The news will come as a blow to the Chancellor George Osborne. However, IMF had some advice for the Chancellor - ease the pace of deficit reduction in the event of any further downturn in activity.

The IMF signalled that Mr Osborne should also look to lowering his growth forecast for 2012.

When making tax and spending judgments, the Chancellor is currently guided by economic forecasts from the independent Office for Budget Responsibility. However, they have in the past proved to be over-optimistic.

The IMF also said the Chancellor may need to slow down the pace of his deficit reduction plans, although he has so far resisted in doing so.

The UK was hailed by IMF as one of the three big developed economies at risk of a double-dip recession, with the IMF World Economic Outlook claiming the global economy was entering a “dangerous phase”.

"Although the recession has ended, many economies continue to operate far below pre-crisis trends. Output losses relative to trends are largest for economies that were at the epicentre of the crisis, such as the United States and the United Kingdom," said the IMF.

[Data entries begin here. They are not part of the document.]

(** The first loop of [verify_chain]. *)
Fixpoint check_certificates (limits : TlsLimits) (now_epoch_seconds : Z) (index chain_bytes : N)
    (chain : list SyntheticCertificate) : Result unit TlsRejectionReason :=
  match chain with
  | [] => Ok tt
  | certificate :: rest =>
      let? _ := validate_certificate_metadata certificate index in
      if tl_maximum_certificate_bytes limits <? ct_encoded_bytes certificate
      then Err (CertificateTooLarge index)
      else
      let chain_bytes := saturating_add chain_bytes (ct_encoded_bytes certificate) in
      if tl_maximum_chain_bytes limits <? chain_bytes then Err CertificateChainTooLarge
      else if (now_epoch_seconds <? ct_not_before_epoch_seconds certificate)%Z
      then Err (CertificateNotYetValid index)
      else if (ct_not_after_epoch_seconds certificate <? now_epoch_seconds)%Z
      then Err (CertificateExpired index)
      else if ct_unsupported_critical_extension certificate
      then Err (UnsupportedCriticalExtension index)
      else check_certificates limits now_epoch_seconds (index + 1) chain_bytes rest
  end.

(** The loop over a certificate and its issuer. *)
Fixpoint check_links (index : N) (chain : list SyntheticCertificate) : Result unit TlsRejectionReason :=
  match chain with
  | certificate :: ((issuer :: _) as rest) =>
      if bool_decide (ct_issuer_spki_sha256 certificate <> ct_subject_spki_sha256 issuer)
      then Err (IssuerLinkMismatch index)
      else if negb (ct_signature_valid certificate) then Err (InvalidCertificateSignature index)
      else check_links (index + 1) rest
  | _ => Ok tt
  end.

Definition check_path_length (index : N) (certificate : SyntheticCertificate)
    : Result unit TlsRejectionReason :=
  match ct_path_len_constraint certificate with
  | Some limit => if limit <? saturating_sub index 1 then Err (PathLengthConstraintExceeded index) else Ok tt
  | None => Ok tt
  end.

(** The loop over the certificates between the leaf and the root. *)
Fixpoint check_intermediates (index : N) (chain : list SyntheticCertificate)
    : Result unit TlsRejectionReason :=
  match chain with
  | [] => Ok tt
  | certificate :: rest =>
      if negb (ct_is_ca certificate) then Err (IntermediateNotCertificateAuthority index)
      else if negb (ct_key_usage_cert_sign certificate)
      then Err (IntermediateMissingCertificateSignUsage index)
      else
      let? _ := check_path_length index certificate in
      check_intermediates (index + 1) rest
  end.

Definition check_leaf (leaf : SyntheticCertificate) : Result unit TlsRejectionReason :=
  if ct_is_ca leaf then Err LeafIsCertificateAuthority
  else if negb (ct_eku_server_auth leaf) then Err LeafMissingServerAuthEku
  else if negb (ct_key_usage_digital_signature leaf) then Err LeafMissingDigitalSignatureUsage
  else Ok tt.

Definition check_root (store : TlsTrustStore) (root_index : N) (root : SyntheticCertificate)
    : Result unit TlsRejectionReason :=
  if negb (ct_is_ca root) then Err RootNotCertificateAuthority
  else if negb (ct_key_usage_cert_sign root) then Err RootMissingCertificateSignUsage
  else if bool_decide (ct_subject_spki_sha256 root <> ct_issuer_spki_sha256 root)
  then Err RootNotSelfIssued
  else if negb (ct_signature_valid root) then Err (InvalidCertificateSignature root_index)
  else
  let? _ := check_path_length root_index root in
  if negb (trusts store (ct_fingerprint_sha256 root)) then Err UntrustedRoot else Ok tt.

Definition valid_verifier_id (id : str) : bool :=
  negb (bool_decide (id = [])) && (len id <=? 128)
  && forallb (fun c => is_ascii_alphanumeric c || is_byte 45 c || is_byte 95 c || is_byte 46 c) id.

Definition verifier_new (config : TlsPeerVerifierConfig) (trust_store : TlsTrustStore)
    : Result TlsPeerVerifier TlsVerifierError :=
  if negb (valid_verifier_id (tc_verifier_id config))
  then Err (TlsInvalidConfiguration "verifier_id is invalid")
  else
  let? _ := map_err TlsInvalidConfiguration (tls_limits_validate (tc_limits config)) in
  if bool_decide (trusted_root_fingerprints trust_store = ∅)
  then Err (TlsInvalidConfiguration "trust store is empty")
  else Ok {| tv_config := config; tv_trust_store := trust_store; tv_audit := chain_new GENESIS_HASH;
             tv_next_verification_id := 1; tv_next_session_id := 1 |}.

Section Tls.
Context {S : Sha256Lib} {JS : JsonLib (HashMaterial StreamAuditEvent)}
  {JT : JsonLib (HashMaterial TlsAuditEvent)} {B : Type}.

Definition hex_sha256 (bytes : str) : str := to_lower_hex (sha256 bytes).

Fixpoint match_sans (expected_sni : str) (sans : list str) : Result (str * str) TlsRejectionReason :=
  match sans with
  | [] => Err HostnameMismatch
  | san :: rest =>
      let? normalized := normalize_san_pattern san in
      if san_matches expected_sni normalized then Ok (expected_sni, hex_sha256 normalized)
      else match_sans expected_sni rest
  end.

(** The normalised SNI and the digest of the name that matched. *)
Definition match_dns_san (expected_sni : str) (sans : list str) (maximum_dns_sans : N)
    : Result (str * str) TlsRejectionReason :=
  if bool_decide (sans = []) then Err MissingDnsSubjectAlternativeName
  else if maximum_dns_sans <? len sans then Err TooManyDnsSubjectAlternativeNames
  else match_sans expected_sni sans.

Definition chain_fingerprint_digest (chain : list SyntheticCertificate) : str :=
  hex_sha256 (join ["010"%char] (ct_fingerprint_sha256 <$> chain)).

Definition verify_chain (self : TlsPeerVerifier) (expected_sni : str) (chain : list SyntheticCertificate)
    (now_epoch_seconds : Z) : Result VerifiedMaterial TlsRejectionReason :=
  let limits := tc_limits (tv_config self) in
  match head chain, last chain with
  | Some leaf, Some root =>
      if tl_maximum_chain_depth limits <? len chain then Err CertificateChainTooDeep
      else
      let? _ := check_certificates limits now_epoch_seconds 0 0 chain in
      let? _ := check_leaf leaf in
      let? (normalized_sni, matched_san_sha256) :=
        match_dns_san expected_sni (ct_dns_sans leaf) (tl_maximum_dns_sans limits) in
      let? _ := check_links 0 chain in
      let? _ := check_intermediates 1 (take (length chain - 2) (drop 1 chain)) in
      let? _ := check_root (tv_trust_store self) (len chain - 1) root in
      Ok {| vm_normalized_sni := normalized_sni; vm_matched_san_sha256 := matched_san_sha256;
            vm_leaf_fingerprint_sha256 := ct_fingerprint_sha256 leaf;
            vm_root_fingerprint_sha256 := ct_fingerprint_sha256 root |}
  | _, _ => Err EmptyCertificateChain
  end.

Definition supported_protocol (v : TlsProtocolVersion) : bool :=
  match v with Tls12 | Tls13 => true | _ => false end.

Definition tls_evaluate (self : TlsPeerVerifier) (stream : BoundedByteStream B)
    (observation : TlsHandshakeObservation) (now_epoch_seconds : Z)
    : Result VerifiedMaterial TlsRejectionReason :=
  let grant := bs_grant stream in
  let limits := tc_limits (tv_config self) in
  if bool_decide (gr_scheme grant <> ("https" : str)) then Err HttpTransport
  else match gr_sni grant with
  | None => Err TlsMissingSni
  | Some sni =>
      let? expected_sni := normalize_dns_name sni in
      let? observed_sni := normalize_dns_name (ob_server_name observation) in
      if bool_decide (expected_sni <> observed_sni) then Err SniMismatch
      else if bool_decide (to_ascii_lowercase (gr_http_host grant)
                           <> expected_http_authority expected_sni (gr_port grant))
      then Err InvalidHttpAuthority
      else if negb (supported_protocol (ob_protocol_version observation))
      then Err UnsupportedProtocolVersion
      else match ob_alpn observation with
      | None => Err MissingAlpn
      | Some alpn =>
          if bool_decide (alpn <> ("http/1.1" : str)) then Err UnsupportedAlpn
          else if ob_early_data_accepted observation then Err EarlyDataRejected
          else if ob_renegotiation_observed observation then Err RenegotiationRejected
          else if ob_session_resumed observation then Err SessionResumptionRejected
          else if tl_handshake_timeout_milliseconds limits <? ob_elapsed_milliseconds observation
          then Err HandshakeTimeout
          else if tl_maximum_handshake_read_bytes limits <? ob_handshake_read_bytes observation
          then Err HandshakeReadBudgetExceeded
          else if tl_maximum_handshake_write_bytes limits <? ob_handshake_write_bytes observation
          then Err HandshakeWriteBudgetExceeded
          else verify_chain self expected_sni (ob_chain observation) now_epoch_seconds
      end
  end.

(** A fingerprint is recorded only when it is well formed. *)
Definition recorded_fingerprint (certificate : option SyntheticCertificate) : option str :=
  match certificate with
  | Some c => if is_lower_hex_sha256 (ct_fingerprint_sha256 c) then Some (ct_fingerprint_sha256 c) else None
  | None => None
  end.

Definition tls_event (self : TlsPeerVerifier) (verification_id : str) (tls_session_id : option str)
    (evaluation : Result VerifiedMaterial TlsRejectionReason) (stream : BoundedByteStream B)
    (observation : TlsHandshakeObservation) : TlsAuditEvent :=
  let grant := bs_grant stream in
  {| te_verification_id := verification_id;
     te_tls_session_id := tls_session_id;
     te_verifier_id := tc_verifier_id (tv_config self);
     te_status := verification_code (match evaluation with Ok _ => Verified | Err r => TlsRejected r end);
     te_reason := match evaluation with Ok _ => "verified" | Err r => rejection_code r end;
     te_stream_id := gr_stream_id grant;
     te_execution_id := gr_execution_id grant;
     te_ticket_id := gr_ticket_id grant;
     te_binding_hash := gr_binding_hash grant;
     te_stream_audit_anchor := tail_hash (bs_audit stream);
     te_sni := to_ascii_lowercase (default ("[missing]" : str) (gr_sni grant));
     te_http_host := to_ascii_lowercase (gr_http_host grant);
     te_port := gr_port grant;
     te_redirect_depth := gr_redirect_depth grant;
     te_protocol_version := protocol_code (ob_protocol_version observation);
     te_alpn := take_chars 64 (default ("[missing]" : str) (ob_alpn observation));
     te_handshake_read_bytes := ob_handshake_read_bytes observation;
     te_handshake_write_bytes := ob_handshake_write_bytes observation;
     te_elapsed_milliseconds := ob_elapsed_milliseconds observation;
     te_chain_depth := len (ob_chain observation);
     te_chain_fingerprint_sha256 := chain_fingerprint_digest (ob_chain observation);
     te_leaf_fingerprint_sha256 := recorded_fingerprint (head (ob_chain observation));
     te_root_fingerprint_sha256 := recorded_fingerprint (last (ob_chain observation));
     te_matched_san_sha256 :=
       match evaluation with Ok m => Some (vm_matched_san_sha256 m) | Err _ => None end;
     te_early_data_accepted := ob_early_data_accepted observation;
     te_renegotiation_observed := ob_renegotiation_observed observation;
     te_session_resumed := ob_session_resumed observation;
     te_details := match evaluation with Ok _ => ∅ | Err r => rejection_details r end |}.

Definition tls_grant (stream : BoundedByteStream B) (observation : TlsHandshakeObservation)
    (material : VerifiedMaterial) (tls_session_id audit_anchor : str) : TlsSessionGrant :=
  let grant := bs_grant stream in
  {| tg_tls_session_id := tls_session_id;
     tg_stream_id := gr_stream_id grant;
     tg_execution_id := gr_execution_id grant;
     tg_ticket_id := gr_ticket_id grant;
     tg_binding_hash := gr_binding_hash grant;
     tg_stream_audit_anchor := tail_hash (bs_audit stream);
     tg_sni := vm_normalized_sni material;
     tg_http_host := gr_http_host grant;
     tg_port := gr_port grant;
     tg_redirect_depth := gr_redirect_depth grant;
     tg_protocol_version := ob_protocol_version observation;
     tg_alpn := "http/1.1";
     tg_leaf_fingerprint_sha256 := vm_leaf_fingerprint_sha256 material;
     tg_root_fingerprint_sha256 := vm_root_fingerprint_sha256 material;
     tg_matched_san_sha256 := vm_matched_san_sha256 material;
     tg_tls_audit_anchor := audit_anchor |}.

The fund predicts that global GDP will expand "at an anaemic pace of 1.5 percent in 2011". And it believes global growth will shrink to 4 percent in 2012 from 5 percent in 2010 on factors such as "major financial turbulence in the eurozone".

"Global activity has weakened and become more uneven, confidence has fallen sharply recently, and downside risks are growing," the IMF said.

The IMF's World Economic Outlook pinpointed the Japanese tsunami and the rise in oil prices prompted by the unrest in north Africa and the Middle East as two shock events to hit the international economy in 2011.